Lemma clean_duplicates_one_per_group_witness :
  let rows' := tbl_price_data (fst (clean_duplicates db_two_places true)) in
  (forall x, In x (tbl_price_data db_two_places) ->
             exists y, In y rows' /\ in_group x y = true)
  /\ (forall a b x y,
        rows' !! a = Some x -> rows' !! b = Some y ->
        in_group x y = true -> a = b).
Proof.
  apply (clean_duplicates_one_per_group db_two_places true).
  - apply db_two_places_keyed.
  - apply db_two_places_grouped.
Defined.

(** The two rows differ in their place of origin, one of the thirteen
    fields of the business key; they agree on name, date and average
    price, and only one of them is left. *)
Example two_places_one_left :
  exists_by_unique_key db_two_places (to_dict melon_record)
  = Ok (Some (row_of melon_record 1))
  /\ exists_by_unique_key db_two_places (to_dict melon_other_place)
     = Ok (Some (row_of melon_other_place 2))
  /\ tbl_price_data (fst (clean_duplicates db_two_places true))
     = [row_of melon_other_place 2]
  /\ tbl_price_data (fst (clean_duplicates db_two_places false))
     = [row_of melon_record 1]
  /\ deleted_count (snd (clean_duplicates db_two_places true)) = 1.
Proof. repeat split. Qed.
End DuplicateExamples.
(** X22. Out of the fallback. In REST-fallback mode a [connect()] of the
    caller whose socket opens clears [useRestFallback]; the polling
    started by the fallback then stops itself at its next tick. Polling
    that had been started as temporary before the fallback goes on (the
    staleness check is what stops that one). *)
Theorem fallback_ends_on_connect w t1 t2 t3 :
  in_fallback w ->
  let k := List.length (sockets w) in
  let s := run [(t1, App CallConnect); (t2, Env (WsOpen k));
                (t3, Env RestPollTick)] w in
  connected (this (fst s)) = true /\
  useRestFallback (this (fst s)) = false /\
  reconnecting (this (fst s)) = false /\
  restPollTimer (this (fst s))
  = match restPollTimer (this w) with
    | Some true => Some true
    | _ => None
    end /\
  connection_attempts (snd s) = 1%nat.
Proof.
  intros (Hu & Hp & Hr & Hc & Hrt & Hct & Hdown) k s. unfold s. cbn [run].
  pose proof (call_connects t1 w) as H1. cbv zeta in H1. fold k in H1.
  destruct (step (t1, App CallConnect) w) as [w1 out1].
  cbn [fst snd] in H1.
  destruct H1 as (Hout1 & Hsk1 & Hct1 & Hcp1 & Hrt1 & Hthis1).
  assert (Hk1 : sockets w1 !! k = Some CONNECTING)
    by (rewrite Hsk1; apply list_lookup_middle; reflexivity).
  pose proof (open_connects t2 k w1 Hk1) as H2. cbv zeta in H2.
  destruct (step (t2, Env (WsOpen k)) w1) as [w2 out2].
  cbn [fst snd] in H2.
  destruct H2 as ((G1 & G2 & G3 & G4 & G5) & (G6 & G7 & G8 & G9 & G10)
                  & Hsk2 & Hct2 & Hsil & Hconn & Hsettled).
  rewrite Hthis1 in G9. simpl in G9.
  destruct (silent_history _ Hsil) as [Hf2 Ha2].
  assert (H3 : step (t3, Env RestPollTick) w2
               = (match restPollTimer (this w) with
                  | Some false => upd (set_restPollTimer None) w2
                  | _ => w2
                  end, [])).
  { unfold step. simpl fst. simpl snd.
    unfold handle, react, restPollTick, stopRestPolling. evaluate.
    rewrite G9.
    destruct (restPollTimer (this w)) as [[|]|]; evaluate; rewrite ?G4;
      reflexivity. }
  rewrite H3. cbn [fst snd]. rewrite !List.app_nil_r, Hout1.
  assert (Hatt : connection_attempts (SocketCreated k :: out2) = 1%nat)
    by (unfold connection_attempts in *; simpl; rewrite Ha2; reflexivity).
  destruct (restPollTimer (this w)) as [[|]|] eqn:Et; simpl;
    repeat split; try assumption.
Qed.
(** * multirun: a minimal process supervisor

    Shallow embedding of [main.go] (the linux build) and verification of
    its command validator, exit classifier, launcher, shutdown broadcast
    and supervision loop.

    Layout: Part I holds the definitions (one module per component of the
    program), Part II the lemmas and theorems about them, Part III further
    properties of the program. *)

From Stdlib Require Import ZArith Bool Lia.
From Stdlib Require String Ascii.
From stdpp Require Import base option list strings gmap fin_maps.

Local Open Scope Z_scope.

(* ===================================================================== *)
(** * Part I: the program                                                 *)
(* ===================================================================== *)

(** ** Runes

    [for _, r := range command] walks a Go string rune by rune.  The model
    takes the command as the sequence of runes that loop produces; a rune
    is an [int32], every rune met below is compared against ASCII
    constants only. *)

Module Rune.

Definition rune := Z.
(** * node-ai-integration: the bio-generation service and its callers

    A shallow embedding of [src/services/aiService.js] (the [AIService]
    class: provider wrappers, retry loop, fallback policy, status report)
    and of the three handlers of [src/controllers/userController.js] that
    use it ([createUser], [updateUser], [getAIStatus]).

    JavaScript values are embedded as a small dynamically typed universe
    ([JsValue]); objects are finite maps from property names to values.
    Every interaction with a collaborator (provider SDKs, timers, logger,
    Mongoose models, the Express response) is recorded in a trace and is
    answered by an oracle, so that "how many calls were made" and "how long
    did the loop wait" are statements about the trace. *)

From Stdlib Require Import ZArith List String Ascii Bool Lia.
From stdpp Require Import base option strings gmap pretty.

#[local] Set Warnings "-register-all".

#[local] Open Scope Z_scope.

(* ===================================================================== *)
(** ** JavaScript values *)
(* ===================================================================== *)

Module Js.

(** Numbers are the integers the program manipulates (status codes, attempt
    counters, delays in milliseconds, clock readings); they are exact in
    JavaScript below 2^53.  Strings are sequences of 8-bit code units. *)
Inductive JsValue : Type :=
| JsUndefined
| JsNull
| JsBool (b : bool)
| JsNumber (n : Z)
| JsString (s : string)
| JsObject (fields : gmap string JsValue).

(** [!!v]: the truthiness test of [if (v)], [!v], [a && b], [a || b]. *)
Definition truthy (v : JsValue) : bool :=
  match v with
  | JsUndefined | JsNull => false
  | JsBool b => b
  | JsNumber n => negb (n =? 0)
  | JsString s => negb (String.eqb s "")
  | JsObject _ => true
  end.

(** [a || b] *)
Definition js_or (a b : JsValue) : JsValue := if truthy a then a else b.

(** [a && b] *)
Definition js_and (a b : JsValue) : JsValue := if truthy a then b else a.

(** [v === n] for a number literal [n]. *)
Definition strict_eq_number (v : JsValue) (n : Z) : bool :=
  match v with
  | JsNumber m => m =? n
  | _ => false
  end.

(** [v === s] for a string literal [s]. *)
Definition strict_eq_string (v : JsValue) (s : string) : bool :=
  match v with
  | JsString t => String.eqb t s
  | _ => false
  end.

(** [`${v}`]: the string a template literal renders a value as. *)
Definition to_string (v : JsValue) : string :=
  match v with
  | JsUndefined => "undefined"
  | JsNull => "null"
  | JsBool true => "true"
  | JsBool false => "false"
  | JsNumber n => pretty n
  | JsString s => s
  | JsObject _ => "[object Object]"
  end.

(** An environment variable read, [process.env.NAME]: a string or
    [undefined]. *)
Definition of_env (o : option string) : JsValue :=
  match o with
  | Some s => JsString s
  | None => JsUndefined
  end.

(** [new Error(message)] and the engine's [TypeError]; [name] lives on the
    prototype in JavaScript and is flattened into the object here, the
    [stack] is left out. *)
Definition new_Error (message : string) : JsValue :=
  JsObject (<["name" := JsString "Error"]> (<["message" := JsString message]> ∅)).

Definition new_TypeError (message : string) : JsValue :=
  JsObject (<["name" := JsString "TypeError"]> (<["message" := JsString message]> ∅)).

(** [v.key]: reading a property throws on [undefined] and [null], and is
    [undefined] where the property does not exist. *)
Definition prop (v : JsValue) (key : string) : JsValue + JsValue :=
  match v with
  | JsUndefined =>
      inr (new_TypeError ("Cannot read properties of undefined (reading '" +:+ key +:+ "')"))
  | JsNull =>
      inr (new_TypeError ("Cannot read properties of null (reading '" +:+ key +:+ "')"))
  | JsObject fields => inl (default JsUndefined (fields !! key))
  | _ => inl JsUndefined
  end.

(** The two values a property read throws on. *)
Definition nullish (v : JsValue) : bool :=
  match v with
  | JsUndefined | JsNull => true
  | _ => false
  end.

(** Property read that cannot throw (the receiver is known to be an
    object). *)
Definition get (v : JsValue) (key : string) : JsValue :=
  match v with
  | JsObject fields => default JsUndefined (fields !! key)
  | _ => JsUndefined
  end.

(** *** [String.prototype] methods used by the program *)

(** White space and line terminators of ECMAScript among the 8-bit code
    units: TAB, LF, VT, FF, CR, SP and NBSP. *)
Definition isWhiteSpace (c : ascii) : bool :=
  let n := N_of_ascii c in
  ((n =? 9) || (n =? 10) || (n =? 11) || (n =? 12) || (n =? 13) || (n =? 32) || (n =? 160))%N.

Fixpoint trimStart (s : string) : string :=
  match s with
  | EmptyString => EmptyString
  | String c s' => if isWhiteSpace c then trimStart s' else s
  end.

Fixpoint trimEnd (s : string) : string :=
  match s with
  | EmptyString => EmptyString
  | String c s' =>
      match trimEnd s' with
      | EmptyString => if isWhiteSpace c then EmptyString else String c EmptyString
      | t => String c t
      end
  end.

Definition trim (s : string) : string := trimEnd (trimStart s).

(** [toLowerCase] on 8-bit code units: A-Z and the Latin-1 capitals
    (U+00C0-U+00DE except the multiplication sign U+00D7). *)
Definition lower_char (c : ascii) : ascii :=
  let n := N_of_ascii c in
  if ((65 <=? n) && (n <=? 90))%N then ascii_of_N (n + 32)
  else if ((192 <=? n) && (n <=? 222) && negb (n =? 215))%N then ascii_of_N (n + 32)
  else c.

Fixpoint toLowerCase (s : string) : string :=
  match s with
  | EmptyString => EmptyString
  | String c s' => String (lower_char c) (toLowerCase s')
  end.

End Js.

(* ===================================================================== *)
(** ** Collaborators: what they are asked and what they answer *)
(* ===================================================================== *)

Module Sdk.
Import Js.

(** [new OpenAI({ apiKey })] *)
Record OpenAIClient := { apiKey : string }.

(** [new GoogleGenerativeAI(key)] and [getGenerativeModel({ model })] *)
Record GoogleGenerativeAI := { gemini_apiKey : string }.

Record GenerativeModel := { model_owner : GoogleGenerativeAI; model_name : string }.

Record ChatMessage := { role : string; content : string }.

(** The argument of [chat.completions.create]; the sampling parameters are
    decimal literals, kept as fractions. *)
Record ChatRequest := {
  model : string;
  messages : list ChatMessage;
  max_tokens : Z;
  temperature : Z * Z;
  top_p : Z * Z;
  frequency_penalty : Z * Z;
  presence_penalty : Z * Z
}.

(** A chat completion as far as the program reads it: for every choice the
    [message.content], a string or [null]. *)
Record ChatCompletion := { choices : list (option string) }.

(** [result.response.text()] returns the text or throws. *)
Inductive GenerateContentResult : Type :=
| ResponseText (text : string)
| ResponseTextThrows (reason : JsValue).

(** Mongoose documents of the two collections. *)
Record RoleDoc := { role__id : string; role_name : string; role_description : string }.

Record UserDoc := {
  user__id : string;
  user_name : string;
  user_email : string;
  user_role : JsValue;
  user_status : string;
  user_bio : string;
  user_createdAt : JsValue;
  user_updatedAt : JsValue
}.

(** A promise settles one way or the other. *)
Inductive Outcome (A : Type) : Type :=
| Resolves (a : A)
| Rejects (reason : JsValue).

Arguments Resolves {A} a.
Arguments Rejects {A} reason.

Inductive LogLevel : Type := Info | Warn | Error.

(** One interaction with a collaborator.  A log record keeps its level and
    its message; the metadata object passed next to it is evaluated (which
    may throw) but not recorded. *)
Inductive Event : Type :=
| EvLog (level : LogLevel) (message : string)
| EvOpenAICreate (client : OpenAIClient) (request : ChatRequest)
| EvGeminiGenerate (gmodel : GenerativeModel) (prompt : string)
| EvSleep (ms : Z)
| EvDateNow
| EvRoleFindById (id : JsValue)
| EvUserFindOne (pattern flags : string)
| EvUserCreate (name : JsValue) (email : string) (role_id : string) (bio : string)
| EvUserPopulate (user : UserDoc)
| EvUserFindByIdAndUpdate (id : JsValue) (update : gmap string JsValue)
| EvUserSave (user : UserDoc)
| EvRespond (status : Z) (body : JsValue)
| EvNext (error : JsValue).

Abbreviation Trace := (list Event).

(** The provider clients answer their n-th call, n counted from 0 over the
    whole trace: a run asks for every number at most once, so that any
    behaviour of a provider during a run is such a sequence of answers.  The
    database and the clock answer from the history. *)
Record Oracles := {
  openai_create : nat -> OpenAIClient -> ChatRequest -> Outcome ChatCompletion;
  gemini_generateContent : nat -> GenerativeModel -> string -> Outcome GenerateContentResult;
  Date_now : Trace -> Z;
  Role_findById : Trace -> JsValue -> Outcome (option RoleDoc);
  User_findOne : Trace -> string -> string -> Outcome (option UserDoc);
  User_create : Trace -> JsValue -> string -> string -> string -> Outcome UserDoc;
  user_populate : Trace -> UserDoc -> Outcome UserDoc;
  User_findByIdAndUpdate : Trace -> JsValue -> gmap string JsValue -> Outcome (option UserDoc);
  user_save : Trace -> UserDoc -> Outcome unit
}.

(** *** Reading a trace *)

Definition openai_requests (tr : Trace) : list ChatRequest :=
  omap (fun e => match e with EvOpenAICreate _ r => Some r | _ => None end) tr.

Definition gemini_prompts (tr : Trace) : list string :=
  omap (fun e => match e with EvGeminiGenerate _ p => Some p | _ => None end) tr.

Definition sleeps (tr : Trace) : list Z :=
  omap (fun e => match e with EvSleep ms => Some ms | _ => None end) tr.

Definition openai_calls (tr : Trace) : nat := length (openai_requests tr).

Definition gemini_calls (tr : Trace) : nat := length (gemini_prompts tr).

Definition user_creations (tr : Trace) : nat :=
  length (omap (fun e => match e with EvUserCreate _ _ _ _ => Some tt | _ => None end) tr).

Definition user_saves (tr : Trace) : nat :=
  length (omap (fun e => match e with EvUserSave _ => Some tt | _ => None end) tr).

Definition responses (tr : Trace) : list (Z * JsValue) :=
  omap (fun e => match e with EvRespond s b => Some (s, b) | _ => None end) tr.

Definition passed_to_next (tr : Trace) : list JsValue :=
  omap (fun e => match e with EvNext err => Some err | _ => None end) tr.

End Sdk.

(* ===================================================================== *)
(** ** Effects: a trace-writing computation that may throw *)
(* ===================================================================== *)

Module Eff.
Import Js Sdk.

Inductive Result (A : Type) : Type :=
| Ok (a : A)
| Throw (thrown : JsValue).

Arguments Ok {A} a.
Arguments Throw {A} thrown.

Definition M (A : Type) : Type := Trace -> Result A * Trace.

#[export] Instance M_ret : MRet M := fun A a w => (Ok a, w).

#[export] Instance M_bind : MBind M := fun A B f m w =>
  match m w with
  | (Ok a, w') => f a w'
  | (Throw t, w') => (Throw t, w')
  end.

(** [throw t] *)
Definition throw {A : Type} (t : JsValue) : M A := fun w => (Throw t, w).

(** [try { body } catch (error) { handler }]: what the handler throws is
    not caught again. *)
Definition try_catch {A : Type} (body : M A) (handler : JsValue -> M A) : M A :=
  fun w =>
    match body w with
    | (Ok a, w') => (Ok a, w')
    | (Throw t, w') => handler t w'
    end.

(** The body's completion as a value: for blocks whose [catch] falls
    through to the code after the [try]. *)
Definition attempt {A : Type} (body : M A) : M (Result A) :=
  fun w =>
    match body w with
    | (Ok a, w') => (Ok (Ok a), w')
    | (Throw t, w') => (Ok (Throw t), w')
    end.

·····

» **Task brief**: Copy out precisely the lines from the line with "user_name : string;" to the line with "user_populate : Trace" in the material above, including those two lines and omitting all the rest.

» **Response area**:
  user_name : string;
  user_email : string;
  user_role : JsValue;
  user_status : string;
  user_bio : string;
  user_createdAt : JsValue;
  user_updatedAt : JsValue
}.

(** A promise settles one way or the other. *)
Inductive Outcome (A : Type) : Type :=
| Resolves (a : A)
| Rejects (reason : JsValue).

Arguments Resolves {A} a.
Arguments Rejects {A} reason.

Inductive LogLevel : Type := Info | Warn | Error.

(** One interaction with a collaborator.  A log record keeps its level and
    its message; the metadata object passed next to it is evaluated (which
    may throw) but not recorded. *)
Inductive Event : Type :=
| EvLog (level : LogLevel) (message : string)
| EvOpenAICreate (client : OpenAIClient) (request : ChatRequest)
| EvGeminiGenerate (gmodel : GenerativeModel) (prompt : string)
| EvSleep (ms : Z)
| EvDateNow
| EvRoleFindById (id : JsValue)
| EvUserFindOne (pattern flags : string)
| EvUserCreate (name : JsValue) (email : string) (role_id : string) (bio : string)
| EvUserPopulate (user : UserDoc)
| EvUserFindByIdAndUpdate (id : JsValue) (update : gmap string JsValue)
| EvUserSave (user : UserDoc)
| EvRespond (status : Z) (body : JsValue)
| EvNext (error : JsValue).

Abbreviation Trace := (list Event).

(** The provider clients answer their n-th call, n counted from 0 over the
    whole trace: a run asks for every number at most once, so that any
    behaviour of a provider during a run is such a sequence of answers.  The
    database and the clock answer from the history. *)
Record Oracles := {
  openai_create : nat -> OpenAIClient -> ChatRequest -> Outcome ChatCompletion;
  gemini_generateContent : nat -> GenerativeModel -> string -> Outcome GenerateContentResult;
  Date_now : Trace -> Z;
  Role_findById : Trace -> JsValue -> Outcome (option RoleDoc);
  User_findOne : Trace -> string -> string -> Outcome (option UserDoc);
  User_create : Trace -> JsValue -> string -> string -> string -> Outcome UserDoc;
  user_populate : Trace -> UserDoc -> Outcome UserDoc;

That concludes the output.